The behaviour of Tumours Flashcards
whats the difference between benign and malignant
Benign - Slow growing - Well circumscribed borders, encapsulated, spherical and oval - Well differentiated - Low mitotic rate - Non invasive (basement membrane is not breached) - No metastasis - Uniethal - No necrosis Malignat - Rapidly growing - Non encapsulated and irregular shapes - Poorly differentiated - High mitotic rate - Invasive – basement membrane is breached - May metastasise - Lethal - Necrosis; reduces apoptosis
Describe Knudsons two hit hypothesis
- He observed that in inherited retinoblastoma compared to sporadic disease
- Occurred at an earlier age, children often had tumours in both eyes
- Suggested susceptibility he suggested multiple hits necessary to cause cancer
- A mutation in both alleles of a tumour suppressor gene is required as a single functional tumour suppressor gene is usually sufficient for normal function
This can occur in two ways - In sporadic cancer – 2 acquired mutations, 1st hit occurs mutation in one allele and 2nd hit occurs in 2nd allele – tumour grows at a later age as it takes time for both hits to occur
- In hereditary cancer – mutation in one allele already and only 1 hit needed for both alleles to be mutated this is a tumour that occurs at an earlier age
describe the histology of cancer cells
- Lots of cells undergoing cell division
- Centre of tumour can be necrotic
- Shedding or loss of tumour cells from outside
what are the 4 reasons why patients die from cancer
- metastasis
- immunosuppression - Lymphomas and leukaemias
- organ failure - - Tumours cause organs to fail
- haemorrhage - - Infiltration of bone marrows
- secondary malignancies
describe how metastasis kills a patient
- Spreads around the body to many organs. Metastatic diseae occupies vital sites
- Metastatic burden +1kg = death (intracranial tumours is around 100g whether benign or metastatic before death)

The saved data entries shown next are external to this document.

(** Messages before the end. *)
Inductive parting : act -> fds -> job -> Prop :=
| parting_exit f : parting Exit f Stop
| parting_say fmt args a f j : parting a f j -> parting (Print 2 fmt args a) f (say f (Format.printf fmt args) j).
Inductive core : act -> fds -> job -> Prop :=
| core_parting a f j : parting a f j -> core a f j
| core_cmd c f : redirs_ok c -> like f -> core (runcmd c) f (cmd_job c f)
| core_pipe l r n f : redirs_ok l -> redirs_ok r -> like f ->
    core (pipe_1 (runcmd l) (runcmd r)) (plumbed n f) (forking f (second r n f (cmd_job l (<[1 := OPipeW n]> f))))
| core_main lines : Forall is_text lines -> std f0 -> core (sh_main lines) f0 (main_job lines f0)
| core_loop lines : Forall is_text lines -> std f0 -> core (sh_loop lines) f0 (session lines f0)
| core_read a j lines : Forall is_text lines -> std f0 -> sh_loop lines = Print 2 (str "$ ") [] a -> session lines f0 = say f0 (Some (str "$ ")) j -> core a f0 j
| core_no_cd a lines t j : Forall is_text lines -> std f0 -> sh_loop lines = a -> session lines f0 = j -> core (Print 2 t.1 t.2 a) f0 (say f0 (Format.printf t.1 t.2) j).
Definition fits (a : act) (f : fds) (j : job) : Prop := exists a0 g, settle a f = settle a0 g /\ core a0 g j.

Definition gone (t : tree) : Prop := root t = Gone.
Inductive joining : body -> tree -> tree -> Prop :=
| joining_2 a f g t1 t2 : settle a f = (Wait (Wait Exit), g) -> like g -> joining (Shell a f) t1 t2
| joining_1 g t1 t2 : gone t1 \/ gone t2 -> like g -> joining (Shell (Wait Exit) g) t1 t2
| joining_0 g t1 t2 : gone t1 -> gone t2 -> joining (Shell Exit g) t1 t2
| joining_end b t1 t2 : b = Zombie \/ b = Gone -> gone t1 -> gone t2 -> joining b t1 t2.

Inductive leaving : body -> job -> Prop :=
| leaving_act a f j : parting a f j -> leaving (Shell a f) j
| leaving_end b : b = Zombie \/ b = Gone -> leaving b Stop.

Inductive sim : tree -> job -> Prop :=
| sim_act a f j : fits a f j -> sim (Node (Shell a f) []) j
| sim_program argv : sim (Node (Program argv) []) (Ask (CEnd argv) (fun _ => Stop))
| sim_end b : b = Zombie \/ b = Gone -> sim (Node b []) Stop
| sim_past b t kids p j : gone t -> sim t p -> sim (Node b kids) j -> sim (Node b (t :: kids)) (Seq p j)
| sim_seq a f t p j : sim t p -> fits a f j -> like f -> sim (Node (Shell (Wait a) f) [t]) (Seq p j)
| sim_back b t p j : sim t p -> leaving b j -> sim (Node b [t]) (Back p j)
| sim_second n r f t p : sim t p -> redirs_ok r -> like f ->
    sim (Node (Shell (pipe_2 (runcmd r)) (plumbed n f)) [t]) (second r n f p)
| sim_par b t1 t2 p q : sim t1 p -> sim t2 q -> joining b t1 t2 -> sim (Node b [t1; t2]) (Par p q).

(** A process that has exited is done. *)
Lemma sim_done t j : sim t j -> root t = Zombie \/ root t = Gone -> done j = true.
Proof.
  induction 1 as [a f j|argv|b Hb|b t kids p j Hg _ IHt _ IH|a f t p j|b t p j _ _ Hl|n r f t p|b t1 t2 p q _ IH1 _ IH2 Hj]; cbn [root]; intros Hr; try naive_solver.
  - cbn. unfold gone in Hg. rewrite IHt, IH; auto.
  - by destruct Hl; naive_solver.
  - unfold gone in *. inversion Hj; subst; cbn; unfold gone in *; try naive_solver. rewrite IH1, IH2; auto.
Qed.
Lemma sim_reap kids j : sim (Node Zombie kids) j -> sim (Node Gone kids) j.
Proof.
  remember (Node Zombie kids) as t eqn:E. intros H. revert kids E.
  induction H as [a f j|argv|b Hb|b t ks p j Hg Ht _ Hs IH|a f t p j|b t p j Ht _ Hl|n r f t p|b t1 t2 p q H1 _ H2 _ Hj]; intros kids [= -> <-].
  - apply sim_end. by right.
  - apply sim_past; auto.
  - inversion Hl; subst. apply sim_back; [done|]. apply leaving_end. by right.
  - inversion Hj; subst. apply sim_par; [done|done|]. apply joining_end; auto.
Qed.

(** A child that was waited for does not matter. *)
Lemma own_past b t kids o b' ks : gone t -> own b (t :: kids) o b' ks -> exists ks', ks = t :: ks' /\ own b kids o b' ks'.
Proof.
  intros Hg Ho. remember (t :: kids) as l eqn:El. destruct Ho; subst; try (eexists; split; [reflexivity|by constructor]).
  - destruct l as [|u l]; cbn in El; [by injection El as <- <-|]. injection El as -> <-. exists (l ++ Node Gone ks :: r). split; [done|constructor].
  - eexists. split; [reflexivity|]. apply Forall_cons in H as [_ H]. by constructor.
Qed.
Lemma own_future b t kids o b' ks : gone t -> own b kids o b' ks -> own b (t :: kids) o b' (t :: ks).
Proof.
  intros Hg Ho. destruct Ho; try by constructor.
  - apply (own_wait k f (t :: l) ks r).
  - constructor. by apply Forall_cons.
Qed.

Lemma step_root t o t' : step t o t' -> gone t -> gone t'.
Proof. destruct 1 as [b kids o b' kids' Ho|]; [|done]. unfold gone. cbn. intros ->. inversion Ho. Qed.

Lemma fits_core a f j : core a f j -> fits a f j.
Proof. intros H. by exists a, f. Qed.
Lemma fits_settle a f a' f' j : settle a f = settle a' f' -> fits a' f' j -> fits a f j.
Proof. intros E (a0 & g & E' & H). exists a0, g. split; [congruence|done]. Qed.
Lemma sim_core a f j : core a f j -> sim (Node (Shell a f) []) j.
Proof. intros H. by apply sim_act, fits_core. Qed.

what does tumour growth rate depend upon
- doubling time of tumour cells • Doubling time – mitotic rate of tumour • Lengthens as tumour grows • 30 doublings = 1 g (months to years) • 10 more doublings = 1 kg
fraction of tumours are in the replicative pool
• May only be 20% even in rapidly growing tumours
• Tumour stem cells
rate at which tumours are
shed or lost - apoptosis and maturation
extent of differentiation of the tumour
desire be how metastasis occurs
- Undergo Epithelial to Mesenchymal Transitioning
- Breakdown of basement membrane
- Local invasion of ECM
- Tumour cells travel to vascular/lymphatic system and undergo intravasation
- They circulate through the body via lymph/vascular systems and undergo extravasation at a new site
- Undergo Mesenchymal to Epithelial Transitioning
- Micrometastasis forms (only a few cells)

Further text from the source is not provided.